● **Task instructions**: Nothing but the lines from the one containing "(** [Publish], at the time [now]. *)" through the one containing "Some (mkWorld true (subscriptions_ w)", both included, should be given again, each exactly as written below.

[Opening Material for this task section]

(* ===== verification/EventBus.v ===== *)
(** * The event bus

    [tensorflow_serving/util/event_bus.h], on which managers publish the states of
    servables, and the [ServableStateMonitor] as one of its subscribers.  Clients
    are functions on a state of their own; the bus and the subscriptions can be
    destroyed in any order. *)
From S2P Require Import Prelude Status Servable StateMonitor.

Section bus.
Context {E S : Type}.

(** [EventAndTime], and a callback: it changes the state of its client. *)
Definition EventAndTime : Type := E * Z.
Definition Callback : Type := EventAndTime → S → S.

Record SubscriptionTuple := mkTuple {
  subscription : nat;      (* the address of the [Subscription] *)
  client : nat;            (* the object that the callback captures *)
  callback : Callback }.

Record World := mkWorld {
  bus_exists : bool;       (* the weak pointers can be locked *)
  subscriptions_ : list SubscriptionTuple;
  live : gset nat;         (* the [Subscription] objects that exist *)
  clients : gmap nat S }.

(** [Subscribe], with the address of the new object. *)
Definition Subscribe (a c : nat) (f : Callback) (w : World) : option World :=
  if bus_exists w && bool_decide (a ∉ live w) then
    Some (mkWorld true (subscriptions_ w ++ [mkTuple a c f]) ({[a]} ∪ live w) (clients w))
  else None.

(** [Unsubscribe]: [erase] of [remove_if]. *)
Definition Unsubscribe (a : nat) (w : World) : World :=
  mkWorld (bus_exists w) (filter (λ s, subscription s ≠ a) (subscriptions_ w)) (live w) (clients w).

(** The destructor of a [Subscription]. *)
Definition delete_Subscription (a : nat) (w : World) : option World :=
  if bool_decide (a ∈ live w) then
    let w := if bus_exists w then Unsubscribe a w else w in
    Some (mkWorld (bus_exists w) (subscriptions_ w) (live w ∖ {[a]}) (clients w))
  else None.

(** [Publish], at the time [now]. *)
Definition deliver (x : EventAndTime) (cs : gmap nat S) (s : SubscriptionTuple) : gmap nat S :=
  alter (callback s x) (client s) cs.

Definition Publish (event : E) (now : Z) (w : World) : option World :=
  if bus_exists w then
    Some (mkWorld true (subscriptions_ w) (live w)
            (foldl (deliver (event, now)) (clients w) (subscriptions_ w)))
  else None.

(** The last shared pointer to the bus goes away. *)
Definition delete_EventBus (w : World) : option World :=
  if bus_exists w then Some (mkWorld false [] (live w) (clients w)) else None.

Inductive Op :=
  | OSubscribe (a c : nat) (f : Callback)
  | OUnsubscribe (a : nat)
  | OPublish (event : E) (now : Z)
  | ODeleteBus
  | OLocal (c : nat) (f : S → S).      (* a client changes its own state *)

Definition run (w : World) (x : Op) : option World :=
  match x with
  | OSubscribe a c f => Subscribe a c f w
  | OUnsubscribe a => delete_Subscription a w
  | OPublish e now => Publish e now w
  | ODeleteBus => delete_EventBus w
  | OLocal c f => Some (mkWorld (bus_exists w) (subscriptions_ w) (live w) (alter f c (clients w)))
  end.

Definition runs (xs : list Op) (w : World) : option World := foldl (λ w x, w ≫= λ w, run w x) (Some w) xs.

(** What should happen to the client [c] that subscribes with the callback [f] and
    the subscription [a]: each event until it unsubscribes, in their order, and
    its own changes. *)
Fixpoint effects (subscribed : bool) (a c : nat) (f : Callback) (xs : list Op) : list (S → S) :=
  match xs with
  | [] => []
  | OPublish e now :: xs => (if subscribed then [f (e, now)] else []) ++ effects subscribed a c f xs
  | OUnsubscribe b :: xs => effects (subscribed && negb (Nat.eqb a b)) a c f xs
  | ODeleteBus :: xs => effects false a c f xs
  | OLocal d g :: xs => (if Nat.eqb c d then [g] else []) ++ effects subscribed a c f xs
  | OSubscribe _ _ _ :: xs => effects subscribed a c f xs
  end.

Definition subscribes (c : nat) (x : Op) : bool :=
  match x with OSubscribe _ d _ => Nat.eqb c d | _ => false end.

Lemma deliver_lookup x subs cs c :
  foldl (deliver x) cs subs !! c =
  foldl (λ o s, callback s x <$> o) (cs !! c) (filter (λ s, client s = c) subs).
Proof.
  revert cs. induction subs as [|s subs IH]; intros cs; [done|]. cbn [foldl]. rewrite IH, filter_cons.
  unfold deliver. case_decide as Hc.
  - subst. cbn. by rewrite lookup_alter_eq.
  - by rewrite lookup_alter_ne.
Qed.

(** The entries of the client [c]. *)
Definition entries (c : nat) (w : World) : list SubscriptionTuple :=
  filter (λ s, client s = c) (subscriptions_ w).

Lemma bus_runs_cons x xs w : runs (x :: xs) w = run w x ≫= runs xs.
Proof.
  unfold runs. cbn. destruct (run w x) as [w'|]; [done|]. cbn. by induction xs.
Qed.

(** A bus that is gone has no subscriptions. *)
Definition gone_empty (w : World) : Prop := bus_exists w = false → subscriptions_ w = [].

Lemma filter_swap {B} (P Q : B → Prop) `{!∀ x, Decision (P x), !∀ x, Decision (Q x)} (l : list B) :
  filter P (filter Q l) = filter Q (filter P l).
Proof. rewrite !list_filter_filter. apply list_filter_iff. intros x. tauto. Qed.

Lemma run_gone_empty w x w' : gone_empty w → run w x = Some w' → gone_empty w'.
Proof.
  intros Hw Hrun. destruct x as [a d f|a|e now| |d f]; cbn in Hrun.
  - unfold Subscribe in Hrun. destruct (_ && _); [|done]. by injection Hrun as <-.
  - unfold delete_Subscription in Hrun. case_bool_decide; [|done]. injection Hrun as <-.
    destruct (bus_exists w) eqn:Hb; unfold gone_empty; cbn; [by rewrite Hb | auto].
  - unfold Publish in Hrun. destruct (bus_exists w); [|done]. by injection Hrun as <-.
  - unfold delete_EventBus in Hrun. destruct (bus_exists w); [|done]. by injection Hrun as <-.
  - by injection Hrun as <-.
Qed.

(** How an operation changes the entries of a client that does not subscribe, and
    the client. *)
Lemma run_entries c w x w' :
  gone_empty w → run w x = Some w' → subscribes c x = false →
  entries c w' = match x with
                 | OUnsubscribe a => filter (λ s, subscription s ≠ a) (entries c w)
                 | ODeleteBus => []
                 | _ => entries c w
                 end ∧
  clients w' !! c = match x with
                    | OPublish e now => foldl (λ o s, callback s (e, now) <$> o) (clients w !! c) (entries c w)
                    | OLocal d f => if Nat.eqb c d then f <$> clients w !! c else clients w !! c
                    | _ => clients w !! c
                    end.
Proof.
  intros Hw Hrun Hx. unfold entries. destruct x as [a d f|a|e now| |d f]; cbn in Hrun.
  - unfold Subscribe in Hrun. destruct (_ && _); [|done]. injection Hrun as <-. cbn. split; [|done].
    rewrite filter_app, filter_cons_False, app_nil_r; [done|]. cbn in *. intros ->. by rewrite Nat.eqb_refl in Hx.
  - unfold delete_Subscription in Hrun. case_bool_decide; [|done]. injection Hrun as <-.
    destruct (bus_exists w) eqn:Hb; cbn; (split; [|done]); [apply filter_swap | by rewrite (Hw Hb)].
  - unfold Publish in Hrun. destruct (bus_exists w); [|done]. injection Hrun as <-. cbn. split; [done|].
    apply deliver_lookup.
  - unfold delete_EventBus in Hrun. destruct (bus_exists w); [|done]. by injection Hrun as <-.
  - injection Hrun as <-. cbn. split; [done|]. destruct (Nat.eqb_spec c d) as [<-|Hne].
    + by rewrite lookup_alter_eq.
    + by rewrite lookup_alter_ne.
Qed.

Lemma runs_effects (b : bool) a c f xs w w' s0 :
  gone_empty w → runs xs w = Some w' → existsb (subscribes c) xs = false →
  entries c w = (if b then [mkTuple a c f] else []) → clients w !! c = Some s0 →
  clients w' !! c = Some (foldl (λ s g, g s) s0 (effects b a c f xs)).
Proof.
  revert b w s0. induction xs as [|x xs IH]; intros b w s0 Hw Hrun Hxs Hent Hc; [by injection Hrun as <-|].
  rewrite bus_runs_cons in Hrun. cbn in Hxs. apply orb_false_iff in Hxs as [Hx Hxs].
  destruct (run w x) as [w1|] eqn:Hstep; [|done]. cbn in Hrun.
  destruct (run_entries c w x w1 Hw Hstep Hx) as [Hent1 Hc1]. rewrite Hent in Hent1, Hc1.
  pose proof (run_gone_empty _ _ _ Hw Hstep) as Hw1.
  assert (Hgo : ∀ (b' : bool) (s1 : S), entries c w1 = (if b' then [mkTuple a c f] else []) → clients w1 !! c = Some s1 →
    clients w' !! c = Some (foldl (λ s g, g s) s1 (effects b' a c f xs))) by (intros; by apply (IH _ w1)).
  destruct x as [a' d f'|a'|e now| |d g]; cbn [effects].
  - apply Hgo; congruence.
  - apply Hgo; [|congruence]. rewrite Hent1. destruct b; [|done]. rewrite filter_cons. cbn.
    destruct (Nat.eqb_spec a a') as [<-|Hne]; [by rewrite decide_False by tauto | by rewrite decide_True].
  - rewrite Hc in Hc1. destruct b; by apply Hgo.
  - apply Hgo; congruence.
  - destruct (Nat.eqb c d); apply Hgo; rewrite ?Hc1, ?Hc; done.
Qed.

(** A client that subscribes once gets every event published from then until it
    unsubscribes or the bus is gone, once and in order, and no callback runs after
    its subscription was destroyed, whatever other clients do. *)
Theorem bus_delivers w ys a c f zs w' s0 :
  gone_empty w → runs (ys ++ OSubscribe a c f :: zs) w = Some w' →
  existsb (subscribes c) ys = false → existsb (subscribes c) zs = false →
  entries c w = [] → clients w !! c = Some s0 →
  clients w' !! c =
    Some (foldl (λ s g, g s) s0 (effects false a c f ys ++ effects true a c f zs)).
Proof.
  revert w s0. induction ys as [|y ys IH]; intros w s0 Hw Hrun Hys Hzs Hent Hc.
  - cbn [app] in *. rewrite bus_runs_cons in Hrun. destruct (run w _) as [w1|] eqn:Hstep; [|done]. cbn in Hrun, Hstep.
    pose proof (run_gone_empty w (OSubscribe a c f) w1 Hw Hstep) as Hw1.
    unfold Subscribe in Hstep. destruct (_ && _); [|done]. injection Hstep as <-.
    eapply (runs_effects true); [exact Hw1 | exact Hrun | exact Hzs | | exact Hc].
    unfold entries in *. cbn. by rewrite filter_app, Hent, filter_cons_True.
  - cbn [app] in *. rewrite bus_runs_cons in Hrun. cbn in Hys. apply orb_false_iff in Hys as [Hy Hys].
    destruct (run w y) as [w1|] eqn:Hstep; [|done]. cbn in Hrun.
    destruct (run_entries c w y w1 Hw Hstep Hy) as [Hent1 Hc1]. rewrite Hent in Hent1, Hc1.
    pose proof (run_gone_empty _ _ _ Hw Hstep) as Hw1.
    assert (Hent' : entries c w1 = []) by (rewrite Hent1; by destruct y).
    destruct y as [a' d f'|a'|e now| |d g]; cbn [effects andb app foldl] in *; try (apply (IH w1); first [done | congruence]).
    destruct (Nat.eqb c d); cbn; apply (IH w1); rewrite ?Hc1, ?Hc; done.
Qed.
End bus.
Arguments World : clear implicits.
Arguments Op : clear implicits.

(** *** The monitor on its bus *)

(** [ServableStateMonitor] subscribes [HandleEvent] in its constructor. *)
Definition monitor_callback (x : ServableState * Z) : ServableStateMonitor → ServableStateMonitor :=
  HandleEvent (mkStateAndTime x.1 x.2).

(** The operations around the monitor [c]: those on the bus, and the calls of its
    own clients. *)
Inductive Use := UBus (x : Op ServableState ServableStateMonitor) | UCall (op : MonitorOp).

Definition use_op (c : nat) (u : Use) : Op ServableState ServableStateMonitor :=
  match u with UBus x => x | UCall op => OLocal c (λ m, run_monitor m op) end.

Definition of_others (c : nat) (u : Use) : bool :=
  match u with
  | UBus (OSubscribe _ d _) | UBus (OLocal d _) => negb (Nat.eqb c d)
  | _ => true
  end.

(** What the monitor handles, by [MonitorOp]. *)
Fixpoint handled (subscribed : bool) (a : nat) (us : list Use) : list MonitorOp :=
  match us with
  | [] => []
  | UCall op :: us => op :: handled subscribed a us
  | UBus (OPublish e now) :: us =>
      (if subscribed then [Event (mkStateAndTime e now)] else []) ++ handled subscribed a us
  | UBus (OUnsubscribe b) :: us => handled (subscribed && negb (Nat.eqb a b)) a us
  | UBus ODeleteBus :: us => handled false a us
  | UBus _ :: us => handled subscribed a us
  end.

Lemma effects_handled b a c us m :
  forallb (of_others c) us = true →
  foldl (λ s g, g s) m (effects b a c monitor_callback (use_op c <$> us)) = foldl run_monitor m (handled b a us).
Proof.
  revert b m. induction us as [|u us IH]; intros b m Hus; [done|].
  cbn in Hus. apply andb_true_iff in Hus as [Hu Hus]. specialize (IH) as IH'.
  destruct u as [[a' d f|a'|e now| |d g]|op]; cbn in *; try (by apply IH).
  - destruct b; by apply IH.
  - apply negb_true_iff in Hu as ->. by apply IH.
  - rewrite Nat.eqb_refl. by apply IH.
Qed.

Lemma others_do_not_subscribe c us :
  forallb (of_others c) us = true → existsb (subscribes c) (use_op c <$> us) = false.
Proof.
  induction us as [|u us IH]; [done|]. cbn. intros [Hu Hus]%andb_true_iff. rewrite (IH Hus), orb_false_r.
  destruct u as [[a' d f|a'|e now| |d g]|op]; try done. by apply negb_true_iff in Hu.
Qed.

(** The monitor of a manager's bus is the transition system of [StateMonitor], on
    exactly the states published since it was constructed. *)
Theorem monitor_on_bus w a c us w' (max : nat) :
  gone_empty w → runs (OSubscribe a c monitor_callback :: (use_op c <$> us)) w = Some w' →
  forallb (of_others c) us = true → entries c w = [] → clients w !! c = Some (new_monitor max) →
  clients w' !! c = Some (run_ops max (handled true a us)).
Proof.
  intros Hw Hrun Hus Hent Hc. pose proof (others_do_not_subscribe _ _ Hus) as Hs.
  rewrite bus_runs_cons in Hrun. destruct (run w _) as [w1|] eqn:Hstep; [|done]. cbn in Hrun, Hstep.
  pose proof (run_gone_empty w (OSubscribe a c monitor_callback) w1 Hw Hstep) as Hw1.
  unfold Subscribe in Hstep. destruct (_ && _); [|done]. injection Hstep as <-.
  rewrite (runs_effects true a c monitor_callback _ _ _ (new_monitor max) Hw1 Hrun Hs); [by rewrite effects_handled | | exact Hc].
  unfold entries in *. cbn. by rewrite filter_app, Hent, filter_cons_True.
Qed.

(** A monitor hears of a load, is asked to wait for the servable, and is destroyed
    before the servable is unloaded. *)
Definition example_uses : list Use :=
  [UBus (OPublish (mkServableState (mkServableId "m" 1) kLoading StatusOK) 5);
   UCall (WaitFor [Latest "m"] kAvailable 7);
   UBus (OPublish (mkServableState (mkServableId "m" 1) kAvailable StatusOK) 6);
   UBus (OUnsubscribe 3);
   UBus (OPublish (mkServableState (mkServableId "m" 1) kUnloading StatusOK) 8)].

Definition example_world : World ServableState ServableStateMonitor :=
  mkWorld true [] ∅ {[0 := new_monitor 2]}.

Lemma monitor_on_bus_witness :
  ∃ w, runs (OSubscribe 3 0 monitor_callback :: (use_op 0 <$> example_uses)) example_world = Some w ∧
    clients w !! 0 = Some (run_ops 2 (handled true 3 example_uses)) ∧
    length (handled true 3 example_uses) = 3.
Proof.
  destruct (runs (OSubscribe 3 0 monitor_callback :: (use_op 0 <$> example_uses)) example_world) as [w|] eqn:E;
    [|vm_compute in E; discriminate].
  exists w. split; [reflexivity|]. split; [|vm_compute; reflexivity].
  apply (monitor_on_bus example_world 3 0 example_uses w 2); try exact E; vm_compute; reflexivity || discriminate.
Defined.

[Closing Material for this task section]

● **Final answer**:
(** [Publish], at the time [now]. *)
Definition deliver (x : EventAndTime) (cs : gmap nat S) (s : SubscriptionTuple) : gmap nat S :=
  alter (callback s x) (client s) cs.

Definition Publish (event : E) (now : Z) (w : World) : option World :=
  if bus_exists w then
    Some (mkWorld true (subscriptions_ w) (live w)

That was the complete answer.